30.07.2018 - Kablamo

BUZZWORD:AI

In this week's buzzword chat the team tackles how machine learning & AI aren't going to solve your IT woes -- robust discussion ensues.

In this week’s buzzword chat the team tackles how machine learning & AI aren’t going to solve your IT woes — robust discussion ensues.

Ben: Artificial intelligence, yeah?

Liam: Yeah, that and machine learning probably. The coupling of those two as a discrete entity. I need to do the AI.

Marley: A lot of businesses seem to wrap up that they need AI and machine learning when it’s really just about a bad process issue.

Liam: The amount of times we have companies that have a ridiculous amount of data, we’ve got so much data we don’t know roughly how to use it. And again, they look at some of the technologies that people are doing around machine learning models and sort of the idea of artificial intelligence… again because there are a lot of groups publishing it. When realistically what they really need to do is just start performing data transformation over the top of it and standard data science pieces on it.
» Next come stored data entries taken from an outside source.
(** ** Consensus *)

Definition haveConsensus (a : Adaptor) (s : Round) : res (bool * Round) :=
  r ← deref (result_ s);
  let ourPosition := position (r_position r) in
  let agree := Z.of_nat (length (filter (fun it : Z * Proposal => position it.2 = ourPosition) (visit (currPeerPositions_ s)))) in
  let disagree := Z.of_nat (length (filter (fun it : Z * Proposal => position it.2 <> ourPosition) (visit (currPeerPositions_ s)))) in
  let currentFinished := proposersFinished a (previousLedger_ s) (prevLedgerID_ s) in
  let st := checkConsensus (prevProposers_ s) (agree + disagree) agree currentFinished (prevRoundTime_ s) (dur_ (roundTime r)) parms (bool_decide (mode_ s = Proposing)) in
  let s := set_result (Some (with_state st r)) s in
  Ok (match st with CS_No => false | _ => true end, s).

Definition phaseEstablish (a : Adaptor) (s : Round) : res Round :=
  r ← deref (result_ s);
  let r := with_proposers (Z.of_nat (size (currPeerPositions_ s))) (with_roundTime (timer_tick (clock a) (roundTime r)) r) in
  let s := set_result (Some r) s in
  let s := set_convergePercent (i32 (Z.quot (dur_ (roundTime r) * 100) (Z.max (prevRoundTime_ s) (avMIN_CONSENSUS_TIME parms)))) s in
  if dur_ (roundTime r) <? ledgerMIN_CONSENSUS parms then Ok s else
  s ← updateOurPositions s;
  pause ← shouldPause a s;
  if pause : bool then Ok s else
  '(have, s) ← haveConsensus a s;
  if negb have then Ok s else
  if negb (haveCloseTimeConsensus_ s) then Ok s else
  r ← deref (result_ s);
  let s := set_phase Accepted (set_prevRoundTime (dur_ (roundTime r)) (set_prevProposers (Z.of_nat (size (currPeerPositions_ s))) s)) in
  Ok (emit (Ev_accept false r (previousLedger_ s) (closeResolution_ s) (rawPeers_ s) (rawSelf_ s) (mode_ s)) s).

(** ** Rounds and changes of the ledger *)

Definition leaveConsensus (s : Round) : Round :=
  if bool_decide (mode_ s = Proposing) then
    let s := match result_ s with
             | Some r => if isBowOut (r_position r) then s else
                 let p := bowOut (now_ s) (r_position r) in emit (Ev_propose p) (set_result (Some (with_position p r)) s)
             | None => s
             end in
    set_mode Observing s
  else s.

Definition start_state (a : Adaptor) (now prevLedgerID : Z) (prevLedger : Ledger) (mode : ConsensusMode) (s : Round) : Round :=
  let s := set_mode mode (set_phase Open s) in
  mkRound (phase_ s) (mode_ s) (firstRound_ s) false 0 (timer_reset (clock a))
    (getNextLedgerTimeResolution (closeTimeResolution prevLedger) (closeAgree prevLedger) (u32 (lgr_seq prevLedger + 1)))
    (prevRoundTime_ s) now (prevCloseTime_ s) prevLedgerID prevLedger ∅ None [] 0 ∅ (recentPeerPositions_ s) (prevProposers_ s) ∅ (out_ s).

Definition startRoundInternal (timer : Z -> Round -> res Round) (a : Adaptor) (now prevLedgerID : Z) (prevLedger : Ledger) (mode : ConsensusMode) (s : Round) : res Round :=
  s ← playbackProposals a (start_state a now prevLedgerID prevLedger mode s);
  if prevProposers_ s / 2 <? Z.of_nat (size (currPeerPositions_ s)) then timer (now_ s) s else Ok s.

Definition clear_result (r : ConsensusResult) : ConsensusResult := with_compares ∅ (with_disputes ∅ r).

Definition handleWrongLedger (timer : Z -> Round -> res Round) (a : Adaptor) (lgrId : Z) (s : Round) : res Round :=
  let s := leaveConsensus s in
  s ← (if prevLedgerID_ s =? lgrId then Ok s else
       playbackProposals a (set_deadNodes ∅ (set_rawPeers [] (set_currPeerPositions ∅ (update_result clear_result (set_prevLedgerID lgrId s))))));
  if lgr_id (previousLedger_ s) =? prevLedgerID_ s then Ok s else
  match acquireLedger a (prevLedgerID_ s) with
  | Some newLedger => startRoundInternal timer a (now_ s) lgrId newLedger SwitchedLedger s
  | None => Ok (set_mode WrongLedger s)
  end.

Definition checkLedger (timer : Z -> Round -> res Round) (a : Adaptor) (s : Round) : res Round :=
  let netLgr := getPrevLedger a (prevLedgerID_ s) (previousLedger_ s) (mode_ s) in
  if negb (netLgr =? prevLedgerID_ s) then handleWrongLedger timer a netLgr s else
  if negb (lgr_id (previousLedger_ s) =? prevLedgerID_ s) then handleWrongLedger timer a netLgr s else Ok s.

Fixpoint timerEntry (fuel : nat) (a : Adaptor) (now : Z) (s : Round) : res Round :=
  match fuel with
  | O => Throw out_of_fuel
  | S fuel =>
      if bool_decide (phase_ s = Accepted) then Ok s else
      s ← checkLedger (timerEntry fuel a) a (set_now now s);
      match phase_ s with
      | Open => phaseOpen a s
      | Establish => phaseEstablish a s
      | Accepted => Ok s
      end
  end.

Definition startRound (fuel : nat) (a : Adaptor) (now prevLedgerID : Z) (prevLedger : Ledger) (nowUntrusted : gset Z) (proposing : bool) (s : Round) : res Round :=
  let s := if firstRound_ s then set_firstRound false (set_prevCloseTime (lgr_closeTime prevLedger) (set_prevRoundTime (ledgerIDLE_INTERVAL parms) s))
           else set_prevCloseTime (rawSelf_ s) s in
  let s := set_recentPeerPositions (foldr delete (recentPeerPositions_ s) (elements nowUntrusted)) s in
  let startMode := if proposing then Proposing else Observing in
  let '(prevLedger, startMode) :=
    if lgr_id prevLedger =? prevLedgerID then (prevLedger, startMode) else
    match acquireLedger a prevLedgerID with Some newLedger => (newLedger, startMode) | None => (prevLedger, WrongLedger) end in
  startRoundInternal (timerEntry fuel a) a now prevLedgerID prevLedger startMode s.

Definition simulate (a : Adaptor) (now : Z) (consensusDelay : option Z) (s : Round) : res Round :=
  s ← closeLedger a (set_now now s);
  r ← deref (result_ s);
  let n := Z.of_nat (size (currPeerPositions_ s)) in
  let r := with_proposers n (with_roundTime (timer_add (default 100 consensusDelay) (roundTime r)) r) in
  let s := set_phase Accepted (set_prevRoundTime (dur_ (roundTime r)) (set_prevProposers n (set_result (Some r) s))) in
  Ok (emit (Ev_accept true r (previousLedger_ s) (closeResolution_ s) (rawPeers_ s) (rawSelf_ s) (mode_ s)) s).

End Machine.

Arguments Round : clear implicits.
Arguments ConsensusResult : clear implicits.
Arguments Adaptor : clear implicits.
Arguments Event : clear implicits.
(** Each peer that proposes a set at hand votes in turn. *)
Lemma vote_loop t f l s : acquired_ s !! set_id t = Some t -> is_Some (result_ s) -> (forall it, it ∈ l -> currPeerPositions_ s !! it.1 = Some it.2) ->
  (forall it s', debated s s' -> f it s' = if position it.2 =? set_id t then updateDisputes order it.1 t s' else Ok s') ->
  round_okE (at_set (set_id t) l) (at_set (set_id t) l) s -> exists s', each f l s = Ok s' /\ debated s s' /\ round_ok s'.
Proof.
  intros Ht [r Hr] Hl Hf Hs.
  destruct (each_inv (fun l' s' => debated s s' /\ (forall it, it ∈ l' -> currPeerPositions_ s !! it.1 = Some it.2) /\ round_okE (at_set (set_id t) l') (at_set (set_id t) l') s') f l s)
    as (s' & ? & ? & _ & ?); [split_and!; [by apply (debated_refl s r)|done..]| |by exists s'].
  intros [n p] l' s1 (D & Hl' & H1). destruct (debated_curr _ _ D) as [Ec Ea]. rewrite (Hf _ _ D). cbn [fst snd].
  assert (Hn : currPeerPositions_ s1 !! n = Some p) by (rewrite Ec; apply (Hl' (n, p)); left).
  assert (Hl'' : forall it, it ∈ l' -> currPeerPositions_ s !! it.1 = Some it.2) by (intros it ?; apply Hl'; by right).
  unfold at_set in H1. rewrite filter_cons in H1. cbn [snd] in H1. destruct (Z.eqb_spec (position p) (set_id t)) as [Hp|Hp].
  - rewrite decide_True in H1 by done. cbn [fmap list_fmap list_to_set fst] in H1.
    destruct (updateDisputes_round _ _ n t p s1 H1) as (s2 & -> & D2 & H2); [|by rewrite Ea|done..|].
    { destruct D as (r0 & ds & cs & es & _ & ->). by eexists. }
    exists s2. split; [done|]. split_and!; [by eapply debated_trans|done|]. eapply round_ok_mono; [| |exact H2]; unfold at_set; set_solver.
  - rewrite decide_False in H1 by done. by exists s1.
Qed.

(** A set comes to hand: only the peers that propose it have to vote. *)
Lemma debate_acquire t curr acq r : acq !! set_id t = None -> debate ∅ ∅ [] curr acq r ->
  let Q := at_set (set_id t) (visit order curr) in debate Q Q [] curr (<[set_id t := t]> acq) r.
Proof.
  intros Ha [D1 D2 D3 D4] Q.
  assert (HQ : forall n p, curr !! n = Some p -> n ∉ Q -> set_id t <> position p).
  { intros n p Hp Hn Heq. apply Hn. unfold Q, at_set. apply elem_of_list_to_set, list_elem_of_fmap. exists (n, p). split; [done|].
    apply list_elem_of_filter. split; [done|by apply visit_in]. }
  constructor.
  - intros i tx d Hi. destruct (D1 i tx d Hi) as (? & ? & ? & ? & Hv). split_and!; [done..|]. intros n p t' Hn Hp Ht'.
    rewrite lookup_insert_ne in Ht' by by apply (HQ n p). apply (Hv n p t'); [set_solver|done..].
  - intros i Hi. destruct (D2 i Hi) as (t' & Ht' & ?). exists t'. split; [|done]. rewrite lookup_insert_ne; [done|]. congruence.
  - intros n p Hn Hp Hsome. rewrite lookup_insert_ne in Hsome by by apply (HQ n p). apply (D3 n p); [set_solver|done..].
  - intros i Hi. destruct (D4 i Hi) as (j & t1 & j' & t2 & ? & ? & ? & ?). exists j, t1, j', t2. rewrite !lookup_insert_ne by congruence. done.
Qed.

Lemma acquired_insert t acq : acquired_ok acq -> acquired_ok (<[set_id t := t]> acq).
Proof. intros Ha i t' [[<- <-]|[_ Ht]]%lookup_insert_Some; [done|by apply Ha]. Qed.
Lemma insert_at_end P sp tip branch cs l count :
  node_ok P (mkNode sp tip branch cs) -> known l -> 0 < count -> branch + count < 2 ^ 32 ->
  take (end_ sp) (ledger_ sp) = take (end_ sp) l -> (end_ sp <= length l)%nat ->
  (forall c, c ∈ cs -> l !! end_ sp <> Some (startID (n_span c))) ->
  inserted l count P (mkNode sp tip branch cs) (insert_at l count (mkNode sp tip branch cs) (end_ sp)).
Proof.
  intros Hok Hk Hc Hb Heq Hlen Hno.
  inversion Hok as [? ? ? ? ? H1 H2 H3 H4 H5 H6 H7 H8 H9 H10]; subst.
  destruct (node_ok_branch _ _ Hok) as [Hb0 _]. cbn [n_branch] in Hb0.
  assert (Hbr : 0 <= branches cs).
  { pose proof (node_ok_branch (take (start_ sp) (ledger_ sp)) (mkNode sp 0 (0 + branches cs) cs)) as H.
    apply H. by constructor. }
  unfold insert_at. rewrite (span_from_at sp) by lia. rewrite Nat.ltb_irrefl.
  rewrite span_of_length by (intros ->; cbn in Hlen; lia). rewrite span_from_at by (cbn; lia). cbn [end_ start_ ledger_].
  destruct (Nat.ltb_spec (end_ sp) (length l)) as [Hlt|Hge].
  - rewrite !u32_small by lia. rewrite Z.add_0_l. unfold inserted. cbn [n_branch n_span nodes]. split_and!; try done.
    + constructor; try done; [rewrite branches_app; cbn; lia| | |].
      * apply Forall_app. split; [done|]. constructor; [|done]. rewrite Heq. by apply leaf_ok.
      * apply Forall_app. split; [done|]. constructor; [|done]. cbn. lia.
      * rewrite fmap_app. apply NoDup_app. split_and!; [done| |by apply NoDup_singleton].
        intros i (c & -> & Hin)%list_elem_of_fmap Hi%list_elem_of_singleton. cbn in Hi. apply (Hno c Hin).
        rewrite Hi. unfold startID. cbn. by apply ancestor_lookup.
    + unfold dense. cbn. intros Hd Ht. specialize (Hd Ht). rewrite length_app. cbn. lia.
    + intros p. rewrite fmap_app, concat_app. cbn. rewrite total_app. cbn. rewrite (take_ge l) by lia. ring.
  - assert (Hl : take (end_ sp) (ledger_ sp) = l) by (rewrite Heq; by apply take_ge).
    rewrite !u32_small by lia. unfold inserted. cbn [n_branch n_span nodes]. split_and!; try done.
    + constructor; try done; lia.
    + unfold dense. cbn. lia.
    + intros p. cbn. rewrite Hl. destruct (p l); ring.
Qed.

Lemma insert_at_split P sp tip branch cs l count pos :
  node_ok P (mkNode sp tip branch cs) -> known l -> 0 < count -> branch + count < 2 ^ 32 ->
  (start_ sp < pos < end_ sp)%nat -> (pos <= length l)%nat -> take pos (ledger_ sp) = take pos l ->
  (forall x, ledger_ sp !! pos = Some x -> l !! pos <> Some x) ->
  dense (mkNode sp tip branch cs) ->
  inserted l count P (mkNode sp tip branch cs) (insert_at l count (mkNode sp tip branch cs) pos).
Proof.
  intros Hok Hk Hc Hb Hpos Hlen Heq Hno Hd.
  inversion Hok as [? ? ? ? ? H1 H2 H3 H4 H5 H6 H7 H8 H9 H10]; subst.
  destruct (node_ok_branch _ _ Hok) as [Hb0 Hb1]. cbn [n_branch] in Hb0.
  set (old := mkNode (mkSpan pos (end_ sp) (ledger_ sp)) tip (tip + branches cs) cs).
  assert (Hold : node_ok (take pos (ledger_ sp)) old).
  { constructor; cbn; try done; try lia. rewrite length_take. lia. }
  assert (Hkp : known (take pos (ledger_ sp))).
  { replace pos with (Nat.min pos (end_ sp)) by lia. rewrite <-take_take. apply known_ancestor; [done|lia]. }
  assert (Hnodes : nodes old = (take (end_ sp) (ledger_ sp), tip) :: concat (nodes <$> cs)) by done.
  unfold insert_at. rewrite (span_before_at sp), (span_from_at sp) by lia. rewrite (proj2 (Nat.ltb_lt _ _)) by lia.
  rewrite span_of_length by (intros ->; cbn in Hlen; lia). rewrite span_from_at by (cbn; lia). cbn [end_ start_ ledger_].
  fold old. destruct (Nat.ltb_spec pos (length l)) as [Hlt|Hge].
  - rewrite !u32_small by lia. rewrite Z.add_0_l. unfold inserted. cbn [n_branch n_span]. split_and!; try done.
    + constructor; cbn [start_ end_ ledger_]; try done; try lia; [cbn; lia| | |].
      * constructor; [done|]. constructor; [|done]. rewrite Heq. by apply leaf_ok.
      * constructor; [done|]. constructor; [|done]. cbn. lia.
      * cbn. apply NoDup_cons. split; [|by apply NoDup_singleton]. intros Hi%list_elem_of_singleton.
        change (ancestor (ledger_ sp) pos = ancestor l pos) in Hi. apply (Hno (ancestor (ledger_ sp) pos)); [by apply ancestor_lookup; lia|].
        rewrite Hi. by apply ancestor_lookup.
    + intros _ _. cbn. lia.
    + intros p. change (nodes (mkNode ?s ?t ?b ?c)) with ((take (end_ s) (ledger_ s), t) :: concat (nodes <$> c)).
      cbn [end_ ledger_ fmap list_fmap concat app]. fold (nodes old). rewrite Hnodes. cbn. rewrite total_app. cbn.
      rewrite (take_ge l) by lia. destruct (p (take pos (ledger_ sp))); ring.
  - rewrite !u32_small by lia. rewrite Z.add_0_l. unfold inserted. cbn [n_branch n_span]. split_and!; try done.
    + constructor; cbn [start_ end_ ledger_]; try done; try lia; [cbn; lia|by constructor|by constructor|].
      cbn. by apply NoDup_singleton.
    + intros _. unfold dense. cbn. lia.
    + intros p. cbn [nodes end_ ledger_ fmap list_fmap concat app]. fold (nodes old). rewrite app_nil_r.
      assert (Hl : take pos (ledger_ sp) = l) by (rewrite Heq; by apply take_ge). rewrite Hl. cbn. ring.
Qed.

(** The child the descent takes: the one that starts with the ledger's next ID. *)
Lemma child_diff Q c l :
  node_ok Q c -> Q `prefix_of` l ->
  (length Q < diff (n_span c) l)%nat <-> l !! length Q = Some (startID (n_span c)).
Proof.
  intros Hok [k Hl]. inversion Hok as [? sp ? ? cs H1 H2 H3 H4 _ _ _ _ _ _]; subst Q. cbn [n_span].
  assert (HQ : take (start_ sp) l = take (start_ sp) (ledger_ sp)).
  { rewrite Hl. rewrite take_app_le by lia. rewrite take_take. by rewrite Nat.min_id. }
  assert (Hid : ledger_ sp !! start_ sp = Some (startID sp)) by (apply ancestor_lookup; lia).
  rewrite H1. split.
  - intros Hd. destruct (diff_spec sp l H3 H4 Hd) as (_ & _ & He & _). rewrite <-Hid. symmetry.
    by apply (take_agree _ _ _ (diff sp l)).
  - intros Hs. unfold diff, clamp.
    assert (start_ sp < mismatch (ledger_ sp) l)%nat; [|lia].
    apply lookup_lt_Some in Hs as Hlt. apply (mismatch_ge (ledger_ sp) l); [lia|lia|].
    rewrite !(take_S_r _ _ (startID sp)) by done. by rewrite HQ.
Qed.

Lemma update_matching_spec l pos f cs :
  match update_matching l pos f cs with
  | Some cs' => exists a c b, cs = a ++ c :: b /\ (pos < diff (n_span c) l)%nat /\
      cs' = a ++ f c (diff (n_span c) l) :: b
  | None => forall c, c ∈ cs -> ~ (pos < diff (n_span c) l)%nat
  end.
Proof.
  induction cs as [|c cs IH]; cbn [update_matching]; [intros c Hc; by apply elem_of_nil in Hc|].
  destruct (Nat.ltb_spec pos (diff (n_span c) l)) as [Hlt|Hge]; [by exists [], c, cs|].
  destruct (update_matching l pos f cs) as [cs'|]; cbn.
  - destruct IH as (a & d & b & -> & Hd & ->). by exists (c :: a), d, b.
  - intros d [->|Hd]%elem_of_cons; [lia|by apply IH].
Qed.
Not every solution needs to be in the machine-learning model. A lot of the data points in terms of what they’re actually looking to address and find in terms of the data and about their audience, or looking at some of their outcomes in terms of what they’re not doing in terms of their product or in their marketing or in their pitch…you don’t need to necessarily put that through copious amounts of machine learning or even the idea of creating an AI engine or compute layer to do that. They are probably the two words that get misused the most if we’re honest.

Ben: It’s not the future everyone thinks it is. Everyone thinks that you’re going to ask AI “How do I…” I don’t know, “talk to me in a natural way.” And every chatbot that I’ve ever seen is, is utterly terrible. They’re not very intuitive. And everyone’s going, “Oh, we want that fantastic chatbot experience,” but what they really should be aiming for in AI is something that’s, you know, solving the customer problem. And yeah, I think it’s just been oversold. It’s really, really oversold.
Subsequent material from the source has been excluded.